(** * TalentScout hiring assistant: text utilities and conversation flow

    A shallow embedding of [utils.py] and [app.py].

    Python [str] values are modelled by [string]; a character [c : ascii]
    stands for the code point of the same number (U+0000 to U+00FF), and the
    character classes below are the ones Python uses on that range
    ([str.isspace], [str.isalpha], [str.isdigit], [str.lower], and the
    classes [\w] and [\d] of the [re] module on [str] patterns). *)

From Stdlib Require Import ZArith NArith List String Ascii Bool Lia SpecFloat.
Import ListNotations.
Local Open Scope string_scope.

(** ** Python string primitives *)

Module PyStr.

Definition code (c : ascii) : N := N_of_ascii c.

Definition between (lo hi : N) (c : ascii) : bool :=
  ((lo <=? code c) && (code c <=? hi))%N.

Definition is_code (n : N) (c : ascii) : bool := (code c =? n)%N.

(** [str.isspace] on one character; also the set removed by [str.strip()]
    and used as separators by [str.split()]. *)
Definition isspace (c : ascii) : bool :=
  between 9 13 c || between 28 32 c || is_code 133 c || is_code 160 c.

(** The regular-expression class [[a-zA-Z]]. *)
Definition is_ascii_letter (c : ascii) : bool :=
  between 65 90 c || between 97 122 c.

(** [str.isalpha] on one character. *)
Definition isalpha (c : ascii) : bool :=
  is_ascii_letter c || is_code 170 c || is_code 181 c || is_code 186 c
  || between 192 214 c || between 216 246 c || between 248 255 c.

(** The regular-expression class [\d]. *)
Definition isdecimal (c : ascii) : bool := between 48 57 c.

(** [str.isdigit] on one character (superscript digits included). *)
Definition isdigit (c : ascii) : bool :=
  isdecimal c || is_code 178 c || is_code 179 c || is_code 185 c.

(** The regular-expression class [\w]: alphanumerics and the underscore. *)
Definition isword (c : ascii) : bool :=
  isalpha c || isdecimal c || is_code 95 c
  || is_code 178 c || is_code 179 c || is_code 185 c || between 188 190 c.

Definition has_lower (c : ascii) : bool :=
  between 65 90 c || between 192 214 c || between 216 222 c.

Definition has_upper (c : ascii) : bool :=
  between 97 122 c || between 224 246 c || between 248 254 c.

Definition lower_char (c : ascii) : ascii :=
  if has_lower c then ascii_of_N (code c + 32) else c.

Definition upper_char (c : ascii) : ascii :=
  if has_upper c then ascii_of_N (code c - 32) else c.

Fixpoint smap (f : ascii -> ascii) (s : string) : string :=
  match s with
  | "" => ""
  | String c r => String (f c) (smap f r)
  end.

(** [s.lower()] *)
Definition lower (s : string) : string := smap lower_char s.

(** [s.capitalize()]: first character title-cased, the rest lower-cased.
    The result is [None] when it leaves the modelled range of code points
    (micro sign and y-diaeresis map to U+039C and U+0178). *)
Definition capitalize (s : string) : option string :=
  match s with
  | "" => Some ""
  | String c r =>
      if is_code 181 c || is_code 255 c then None
      else if is_code 223 c then Some ("Ss" ++ lower r)
      else Some (String (upper_char c) (lower r))
  end.

Definition is_empty (s : string) : bool :=
  match s with "" => true | _ => false end.

Fixpoint lstrip (s : string) : string :=
  match s with
  | "" => ""
  | String c r => if isspace c then lstrip r else s
  end.

Fixpoint rstrip (s : string) : string :=
  match s with
  | "" => ""
  | String c r =>
      let r' := rstrip r in
      if isspace c && is_empty r' then "" else String c r'
  end.

(** [s.strip()] *)
Definition strip (s : string) : string := rstrip (lstrip s).

Fixpoint sall (p : ascii -> bool) (s : string) : bool :=
  match s with
  | "" => true
  | String c r => p c && sall p r
  end.

Fixpoint sany (p : ascii -> bool) (s : string) : bool :=
  match s with
  | "" => false
  | String c r => p c || sany p r
  end.

Fixpoint sfilter (p : ascii -> bool) (s : string) : string :=
  match s with
  | "" => ""
  | String c r => if p c then String c (sfilter p r) else sfilter p r
  end.

(** [ch in s] for a one-character [ch] *)
Definition contains (ch : ascii) (s : string) : bool := sany (Ascii.eqb ch) s.

(** [s[:n]] *)
Fixpoint take (n : nat) (s : string) : string :=
  match n, s with
  | S k, String c r => String c (take k r)
  | _, _ => ""
  end.

(** [s[n:]] *)
Fixpoint drop (n : nat) (s : string) : string :=
  match n, s with
  | S k, String _ r => drop k r
  | _, _ => s
  end.

(** ["*" * n] *)
Fixpoint stars (n : nat) : string :=
  match n with
  | O => ""
  | S k => String "*" (stars k)
  end.

(** [s.split(sep)] for a one-character separator. *)
Fixpoint split_on (sep : ascii) (s : string) : list string :=
  match s with
  | "" => [""]
  | String c r =>
      if Ascii.eqb c sep then "" :: split_on sep r
      else match split_on sep r with
           | h :: t => String c h :: t
           | [] => [String c ""]
           end
  end.

(** [s.split(sep, 1)] when [sep] occurs in [s]: the text before the first
    occurrence and the text after it; [None] when [sep] does not occur. *)
Fixpoint split_once (sep : ascii) (s : string) : option (string * string) :=
  match s with
  | "" => None
  | String c r =>
      if Ascii.eqb c sep then Some ("", r)
      else match split_once sep r with
           | Some (u, d) => Some (String c u, d)
           | None => None
           end
  end.

(** [s.split()]: the maximal runs of non-space characters. *)
Fixpoint split_ws_aux (cur : option string) (s : string) : list string :=
  match s with
  | "" => match cur with Some w => [w] | None => [] end
  | String c r =>
      if isspace c then
        match cur with
        | Some w => w :: split_ws_aux None r
        | None => split_ws_aux None r
        end
      else
        match cur with
        | Some w => split_ws_aux (Some (w ++ String c "")) r
        | None => split_ws_aux (Some (String c "")) r
        end
  end.

Definition split_ws (s : string) : list string := split_ws_aux None s.

(** [s.find(ch)]: index of the first occurrence, [None] for -1. *)
Fixpoint find (ch : ascii) (s : string) : option nat :=
  match s with
  | "" => None
  | String c r =>
      if Ascii.eqb c ch then Some O
      else match find ch r with Some i => Some (S i) | None => None end
  end.

(** [s.rfind(ch)]: index of the last occurrence, [None] for -1. *)
Fixpoint rfind (ch : ascii) (s : string) : option nat :=
  match s with
  | "" => None
  | String c r =>
      match rfind ch r with
      | Some i => Some (S i)
      | None => if Ascii.eqb c ch then Some O else None
      end
  end.

(** [sep.join(l)] *)
Fixpoint join (sep : string) (l : list string) : string :=
  match l with
  | [] => ""
  | [x] => x
  | x :: r => x ++ sep ++ join sep r
  end.

(** Maximal runs of characters of one [\w]/[\W] class, left to right. *)
Fixpoint runs (s : string) : list (bool * string) :=
  match s with
  | "" => []
  | String c r =>
      match runs r with
      | (b, h) :: t =>
          if Bool.eqb b (isword c) then (b, String c h) :: t
          else (isword c, String c "") :: (b, h) :: t
      | [] => [(isword c, String c "")]
      end
  end.

(** [re.split(r"(\W+)", s)]: word pieces and the separators between them,
    with an empty piece before a leading and after a trailing separator. *)
Definition re_split_nonword (s : string) : list string :=
  match runs s with
  | [] => [""]
  | (b, h) :: t =>
      ((if b then [] else [""])
         ++ map snd ((b, h) :: t)
         ++ (if fst (last t (b, h)) then [] else [""]))%list
  end.

End PyStr.

(** ** [utils.py] *)

Module Utils.
Import PyStr.

Definition END_KEYWORDS : list string :=
  ["bye"; "exit"; "quit"; "stop"; "end"; "thank you"; "thanks"].

Definition mem (s : string) (l : list string) : bool :=
  existsb (String.eqb s) l.

Definition is_end_message (s : string) : bool :=
  let s := lower (strip s) in
  mem s END_KEYWORDS.

(** One piece of [anonymize]'s loop body. *)
Definition anonymize_part (p : string) : string :=
  match p with
  | String c r =>
      if sall isalpha p && (1 <? String.length p)%nat
      then String c (stars (String.length p - 1))
      else if sall isdecimal p && (3 <=? String.length p)%nat
      then stars (String.length p)
      else p
  | "" => p
  end.

Definition anonymize (value : string) : string :=
  if is_empty value then value
  else String.concat "" (map anonymize_part (re_split_nonword value)).

Definition mask_email (email : string) : string :=
  let email := strip email in
  match split_once "@" email with
  | None => anonymize email
  | Some (user, domain) =>
      match user with
      | "" => anonymize email
      | String c _ =>
          let masked_user :=
            String c (stars (Nat.max 1 (String.length user - 1))) in
          masked_user ++ "@" ++ domain
      end
  end.

Definition tech_list_from_input (s : string) : list string :=
  let items := map strip (split_on "," s) in
  let items :=
    filter (fun t => negb (is_empty t) && sany is_ascii_letter t) items in
  firstn 10 (map (take 50) items).

(** The assertion [\b] between two neighbouring positions: exactly one side
    is a [\w] character (the ends of the text count as non-word). *)
Definition word_side (o : option ascii) : bool :=
  match o with Some c => isword c | None => false end.

Definition boundary (prev next : option ascii) : bool :=
  xorb (word_side prev) (word_side next).

Definition head (s : string) : option ascii :=
  match s with String c _ => Some c | "" => None end.

Definition is_1_to_9 (c : ascii) : bool := between 49 57 c.

(** An attempt to match [\b([1-9]|10)\b] starting at the position whose
    preceding character is [prev] and whose remaining text is [s]; the
    result is the text of group 1.  The alternatives are tried in order. *)
Definition match_here (prev : option ascii) (s : string) : option string :=
  if boundary prev (head s) then
    match s with
    | String c r =>
        if is_1_to_9 c && boundary (Some c) (head r) then Some (String c "")
        else
          match r with
          | String c2 r2 =>
              if Ascii.eqb c "1" && Ascii.eqb c2 "0"
                 && boundary (Some c2) (head r2)
              then Some "10" else None
          | "" => None
          end
    | "" => None
    end
  else None.

(** [re.search]: the match at the leftmost position that has one. *)
Fixpoint search (prev : option ascii) (s : string) : option string :=
  match match_here prev s with
  | Some g => Some g
  | None =>
      match s with
      | String c r => search (Some c) r
      | "" => None
      end
  end.

(** [int(g)] for a text of decimal digits. *)
Definition int_of_digits (g : string) : Z :=
  fold_left (fun acc c => 10 * acc + (Z.of_N (code c) - 48))%Z
            (list_ascii_of_string g) 0%Z.

Definition parse_1_to_10 (s : string) : option Z :=
  match search None (strip s) with
  | None => None
  | Some g => Some (int_of_digits g)
  end.

End Utils.

(** ** Decoded JSON and the host functions the program calls *)

Module Py.
Import PyStr.

(** A value produced by [json.loads]; [JNull] is Python's [None]. *)
#[local] Unset Elimination Schemes.
Inductive json : Type :=
| JNull
| JBool (b : bool)
| JInt (n : Z)
| JFloat (f : spec_float)
| JStr (s : string)
| JList (l : list json)
| JDict (d : list (string * json)).
#[local] Set Elimination Schemes.

(** Python truth value of a decoded JSON value. *)
Definition truthy (v : json) : bool :=
  match v with
  | JNull => false
  | JBool b => b
  | JInt n => negb (n =? 0)%Z
  | JFloat (S754_zero _) => false
  | JFloat _ => true
  | JStr s => negb (is_empty s)
  | JList l => match l with [] => false | _ => true end
  | JDict d => match d with [] => false | _ => true end
  end.

(** [a or b] *)
Definition py_or (a b : json) : json := if truthy a then a else b.

(** A [dict] with string keys, in insertion order. *)
Definition dict (V : Type) : Type := list (string * V).

(** [d.get(k)] on a decoded JSON object: [None] when the key is missing. *)
Fixpoint dict_get (d : dict json) (k : string) : json :=
  match d with
  | [] => JNull
  | (k', v) :: r => if String.eqb k' k then v else dict_get r k
  end.

(** [d.get(k, default)] *)
Fixpoint get_default {V : Type} (d : dict V) (k : string) (default : V) : V :=
  match d with
  | [] => default
  | (k', v) :: r => if String.eqb k' k then v else get_default r k default
  end.

(** [d[k]] when [k in d]; [None] when the key is missing. *)
Fixpoint dict_find {V : Type} (d : dict V) (k : string) : option V :=
  match d with
  | [] => None
  | (k', v) :: r => if String.eqb k' k then Some v else dict_find r k
  end.

(** [d[k] = v]: an existing key keeps its place. *)
Fixpoint dict_set {V : Type} (d : dict V) (k : string) (v : V) : dict V :=
  match d with
  | [] => [(k, v)]
  | (k', v') :: r =>
      if String.eqb k' k then (k', v) :: r else (k', v') :: dict_set r k v
  end.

═══

Check each line above for "last" and return the ones that have it.

(** [s.rfind(ch)]: index of the last occurrence, [None] for -1. *)
         ++ (if fst (last t (b, h)) then [] else [""]))%list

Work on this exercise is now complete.